A self-regulated gradient interphase for dendrite-free solid-state Li batteries†
Abstract
Solid-state Li metal batteries (SSLMBs) have emerged as an important energy storage technology that offers the possibility of both high energy density and safety by combining a Li metal anode (LMA), a high-capacity cathode and a nonflammable solid-state electrolyte (SSE). However, the major challenges of poor LMA/SSE interface wetting and the easy growth of Li dendrites in SSEs remain unsolved. Here, we have addressed these challenges by using a functional gradient Li anode (FGLA), which is formed through a self-regulated reaction between molten Li and AlF3. A composition gradient of Li–LiAl–LiF is spontaneously formed from the reaction of molten Li with AlF3 due to the large difference in interfacial energy between Li/LiAl and Li/LiF, where the LiAl reduces the interface resistance and LiF suppresses Li dendrites.
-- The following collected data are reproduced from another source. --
(** A step is only ever read from an object: [from_value] has looked its fields up. *)
Definition de_step (v : Value) : option CaptureStepRecord :=
  let! fields := as_object v in
  if negb (only_fields step_names fields) then None
  else
    let! k := required "step" (de_variant step_table) fields in
    let! request_count := required "requestCount" de_u8 fields in
    let! p := required "phase" (de_variant step_phase_table) fields in
    let! request_dispatched := optional "requestDispatched" de_bool fields in
    let! reply_acknowledged := optional "replyAcknowledged" de_bool fields in
    let! c := optional "counts" de_counts fields in
    Some {| step := k; request_count := request_count; step_phase := p;
            request_dispatched := request_dispatched; reply_acknowledged := reply_acknowledged;
            counts := c |}.

(** [[CaptureStepRecord; 3]] *)
Definition de_steps (v : Value) : option (list CaptureStepRecord) :=
  match v with
  | Array [a; b; c] =>
      let! a := de_step a in
      let! b := de_step b in
      let! c := de_step c in
      Some [a; b; c]
  | _ => None
  end.

Definition record_of_fields (fields : list (string * Value)) : option CaptureReceipt :=
  if negb (only_fields field_names fields) then None
  else
    let! version := required "version" de_u8 fields in
    let! operation_id := required "operationId" de_string fields in
    let! kind := required "kind" de_string fields in
    let! endpoint_hash := required "endpointHash" de_string fields in
    let! generation := required "generation" de_u64 fields in
    let! created_at := required "createdAt" de_string fields in
    let! updated_at := required "updatedAt" de_string fields in
    let! phase := required "phase" (de_variant phase_table) fields in
    let! plan := required "plan" de_plan fields in
    let! active_step := optional "activeStep" (de_variant step_table) fields in
    let! steps := required "steps" de_steps fields in
    let! postcondition_observed := required "postconditionObserved" de_bool fields in
    let! rendered_target := required "renderedTarget" de_string fields in
    Some {| version := version; operation_id := operation_id; kind := kind;
            endpoint_hash := endpoint_hash; generation := generation;
            created_at := created_at; updated_at := updated_at; phase := phase; plan := plan;
            active_step := active_step; steps := steps;
            postcondition_observed := postcondition_observed;
            rendered_target := rendered_target |}.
The FGLA not only dramatically reduces the resistance at the FGLA/Li6.5La3Zr1.5Ta0.5O12 (LLZTO) garnet SSE interface to ∼1 Ω cm−2, but also largely increases the critical current density (CCD) to over 3.0 mA cm−2 at room temperature. Moreover, the full cells paired with LiNi0.5Co0.2Mn0.3O2, sulfur and thick LiFePO4 cathodes (∼2.8 mA h cm−2) also show excellent cycling performances. The FGLA design provides a great opportunity for safe and high-energy SSLMBs.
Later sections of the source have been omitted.